El que “voló” escaleras abajo fui yo al ver una llamas que bien sabía no estaban en el programa. Abrí la puerta y al no tener nada a mano para apagar aquel fuego que comenzaba empecé a sacar tierra del jardín colindante y tirarla hacia las llamas. A mis gritos otros se me unieron y logramos sacar la lata y apagar el fuego. A todas estas, veo a Luis sentado en la escalera riéndose y burlándose. Me costó el chiste 450 pesos para reparar toda la vestidura y despintar el carro de negro por dentro que en aquella época eran un montón de dinero.

En vez de ponerse bravo, disgustarse, como posiblemente yo hubiera hecho, se incorporó a la broma de su carro desaliñado, para fastidiarme a mí.

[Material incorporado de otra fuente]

(** Neither handler lets an exception escape; and once the bytes of the
    selected file are read, encryption cannot fail: for every content,
    password and email, on every platform, [handleEncrypt] ends in a guard
    toast or in the download, never in [Encryption Failed].  (A read of
    the file that rejects, the one way into that toast, is outside the
    model, see [File].) *)
Theorem handlers_never_throw `{P : Platform} (file : option File)
    (password email : js_string) (w : World) :
  (exists outcome,
     fst (handleEncrypt file password email w) = inr outcome
     /\ forall e, outcome <> Failed e)
  /\ exists outcome, fst (handleDecrypt file password email w) = inr outcome.
Proof.
  split.
  - unfold handleEncrypt. destruct file as [selected|];
      [|eexists; split; [reflexivity|discriminate]].
    destruct (is_empty password || is_empty email);
      [eexists; split; [reflexivity|discriminate]|].
    destruct (Nat.ltb _ _); [eexists; split; [reflexivity|discriminate]|].
    munfold.
    match goal with
    | |- context [encryptFile selected password email ?w'] =>
        destruct (encryptFile_run selected password email w') as [evs Henc];
        rewrite Henc
    end.
    eexists; split; [reflexivity|discriminate].
  - unfold handleDecrypt. destruct file as [selected|];
      [|eexists; reflexivity].
    destruct (is_empty password || is_empty email); [eexists; reflexivity|].
    destruct (Nat.ltb _ _); [eexists; reflexivity|]. munfold.
    match goal with
    | |- context [decryptFile selected password email ?w'] =>
        destruct (decryptFile selected password email w')
          as [[e'|[blob fn]] w'']
    end; eexists; reflexivity.
Qed.

(** The guards come before any work: without a file, with an empty
    password or email, or with a password of fewer than seven code units,
    both handlers stop at their toast and leave the world as it was: no
    log line, no random byte, no key. *)
Theorem guards_stop_before_any_work `{P : Platform} (file : option File)
    (password email : js_string) (w : World) :
  file = None \/ password = [] \/ email = [] \/ (length password < 7)%nat ->
  let outcome :=
    match file with
    | None => MissingInputs
    | Some _ =>
        if is_empty password || is_empty email then MissingInputs
        else PasswordTooShort
    end in
  handleEncrypt file password email w = (inr outcome, w)
  /\ handleDecrypt file password email w = (inr outcome, w).
Proof.
  intros H. cbv zeta. unfold handleEncrypt, handleDecrypt.
  destruct file as [selected|]; [|split; reflexivity].
  destruct (is_empty password || is_empty email) eqn:Hg; [split; reflexivity|].
  destruct (Nat.ltb (length password) MIN_PASSWORD_LENGTH) eqn:Hl;
    [split; reflexivity|].
  exfalso. apply Nat.ltb_ge in Hl. unfold MIN_PASSWORD_LENGTH in Hl.
  destruct H as [H|[->|[->|H]]]; try discriminate; try lia.
  destruct (is_empty password); discriminate.
Qed.

(** A file that does not start with the four bytes [DYAD], the empty
    file and files shorter than four bytes included, is rejected with the
    magic mismatch error before anything else is read or derived. *)
Theorem foreign_file_is_rejected `{P : Platform} (file : File)
    (password email : js_string) (w : World) :
  firstn 4 (content file) <> magic_bytes ->
  decryptFile file password email w
  = (inl (Error "Invalid file format: Magic header mismatch."),
     extend w [ConsoleLog INFO [Text "Starting metadata parsing."]]).
Proof.
  intros Hmagic. rewrite decryptFile_run.
  now rewrite (parse_bad_magic file w Hmagic).
Qed.

(** A framed header whose bytes the platform does not parse as JSON is
    rejected with the JSON format error, whatever the parser's own
    exception was, before any key is derived. *)
Theorem malformed_json_is_rejected `{P : Platform} (fname : js_string)
    (mb rest : list byte) (password email : js_string) (w : World) :
  N.of_nat (length mb) < 4294967296 ->
  JSON_parse (TextDecoder_decode mb) = None ->
  decryptFile {| name := fname; content := framed mb rest |} password email w
  = (inl (Error "Invalid file format: Metadata JSON parsing failed."),
     extend w [ConsoleLog INFO [Text "Starting metadata parsing."]]).
Proof.
  intros Hn Hjson. rewrite decryptFile_run.
  now rewrite (parse_bad_json fname mb rest w Hn Hjson).
Qed.

(** [parseMetadata] accepts every JSON value whose [sp], [se], [wiv] and
    [wdek] are base64 texts of 16, 16, 12 and any number of bytes: the
    value may have other properties, and its [fileName] is passed on
    unchecked, whether a string, another value or absent. *)
Theorem well_formed_header_is_accepted `{P : Platform} (fname : js_string)
    (mb rest : list byte) (v : json number) (name_field : js_value number)
    (sp se wiv wdek : list byte) (w : World) :
  N.of_nat (length mb) < 4294967296 ->
  JSON_parse (TextDecoder_decode mb) = Some v ->
  get v (js "fileName") = inr name_field ->
  get v (js "sp") = inr (Some (JString (b64 sp))) ->
  get v (js "se") = inr (Some (JString (b64 se))) ->
  get v (js "wiv") = inr (Some (JString (b64 wiv))) ->
  get v (js "wdek") = inr (Some (JString (b64 wdek))) ->
  length sp = 16%nat -> length se = 16%nat -> length wiv = 12%nat ->
  fst (parseMetadata {| name := fname; content := framed mb rest |} w)
  = inr {| fileName := name_field; sp := sp; se := se; wiv := wiv;
           wdek := wdek; headerLength := 8 + length mb |}.
Proof.
  intros Hn Hjson Hname Hsp Hse Hwiv Hwdek Lsp Lse Lwiv.
  parse_frame mb Hn. rewrite Hjson. cbv iota beta.
  rewrite Hname, Hsp, Hse, Hwiv, Hwdek. cbv iota beta.
  rewrite !base64ToArrayBuffer_b64. cbv iota beta.
  rewrite Lsp, Lse, Lwiv. reflexivity.
Qed.

(** With the right secrets and a damaged payload, decryption gets past
    the unwrap and fails on the payload: [Encrypted data too short.] when
    fewer than 28 bytes follow the header, none included, and the
    integrity error when the platform rejects the tag. *)
Theorem damaged_payload_is_rejected `{P : Platform} (original fname : js_string)
    (psalt esalt wrapIv wrapped payload dekRaw : list byte)
    (password email : js_string) (w : World) :
  length psalt = 16%nat -> length esalt = 16%nat -> length wrapIv = 12%nat ->
  readable original psalt esalt wrapIv wrapped ->
  AES_GCM_decrypt (raw (master_of password email psalt esalt)) wrapIv wrapped
    = Some dekRaw ->
  valid_aes_bits (8 * N.of_nat (length dekRaw)) = true ->
  (length payload < 28)%nat
  \/ AES_GCM_decrypt dekRaw (firstn 12 payload) (skipn 12 payload) = None ->
  fst (decryptFile
         {| name := fname;
            content :=
              header_bytes original psalt esalt wrapIv wrapped ++ payload |}
         password email w)
  = inl (if Nat.ltb (length payload) 28 then too_short else integrity_failed).
Proof.
  intros Lsp Lse Lwiv Hread Hunwrap Hbits Hbad.
  rewrite (decryptFile_framed original fname psalt esalt wrapIv wrapped payload
             password email w Lsp Lse Lwiv Hread).
  cbv zeta. cbn [fst]. unfold after_parse, framed_metadata. cbv zeta.
  cbn [sp se wiv wdek].
  unfold unwrap_result. rewrite opened_master.
  unfold master_of in Hunwrap. rewrite Hunwrap, Hbits. cbn [fst].
  unfold payload_result.
  destruct (Nat.ltb (length payload) 28) eqn:Hlen; [reflexivity|].
  destruct Hbad as [Hshort|Hrej]; [apply Nat.ltb_ge in Hlen; lia|].
  rewrite opened_imported, Hrej. reflexivity.
Qed.

(** For arrays that span their buffers, as the arrays the program makes
    do, the header of [packageMetadata] followed by any payload parses
    back to the packaged values, and the parsed header length is where
    the payload starts. *)
Theorem packaged_header_is_parsed `{P : Platform} (original fname : js_string)
    (spArray seArray wivArray : Uint8Array) (wrapped payload : list byte)
    (w w2 : World) :
  spans_buffer spArray -> spans_buffer seArray -> spans_buffer wivArray ->
  length (elements spArray) = 16%nat -> length (elements seArray) = 16%nat ->
  length (elements wivArray) = 12%nat ->
  readable original (elements spArray) (elements seArray)
    (elements wivArray) wrapped ->
  exists header md,
    fst (packageMetadata original spArray seArray wivArray wrapped w)
    = inr header
    /\ fst (parseMetadata
              {| name := fname; content := elements header ++ payload |} w2)
       = inr md
    /\ fileName md = Some (JString original)
    /\ sp md = elements spArray /\ se md = elements seArray
    /\ wiv md = elements wivArray /\ wdek md = wrapped
    /\ headerLength md = length (elements header)
    /\ slice_from (elements header ++ payload) (headerLength md) = payload.
Proof.
  intros Ssp Sse Swiv Hsp Hse Hwiv [Hcodec Hn].
  rewrite packageMetadata_run. eexists. eexists.
  split; [reflexivity|]. rewrite elements_of.
  rewrite <- (elements_spanning spArray Ssp),
    <- (elements_spanning seArray Sse), <- (elements_spanning wivArray Swiv).
  rewrite (parseMetadata_header _ _ _ _ _ payload fname w2 Hsp Hse Hwiv Hn Hcodec).
  cbn [fst]. split; [reflexivity|].
  cbn [fileName sp se wiv wdek headerLength].
  rewrite header_bytes_length.
  repeat split.
  unfold slice_from. rewrite <- header_bytes_length.
  now rewrite skipn_app, skipn_all, Nat.sub_diag.
Qed.

Lemma js_string_eqb_eq (a b : js_string) : js_string_eqb a b = true <-> a = b.
Proof.
  unfold js_string_eqb. destruct (list_eq_dec N.eq_dec a b); split;
    auto; discriminate.
Qed.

Me “vaciló” como dirían en mi barrio de Luyanó. Tuve que darle mi carro pues al poco rato mientras se llevaban el suyo me explicó dos o tres cosas que tenia que hacer y de las que me exageraba con fruición su importancia aprovechando el sentido de culpa que tenía.

Más de una vez, muchos años después, me seguía fastidiando diciéndome: me hace falta una bromita tuya ahora que ando en un cachivache.

Por eso, aunque la noticia de Julita fue dolorosa, pues perder a un amigo lo es siempre, me alegró que en sus últimos momentos recordara aquel hecho con afecto y sin rencor. Así era Luis.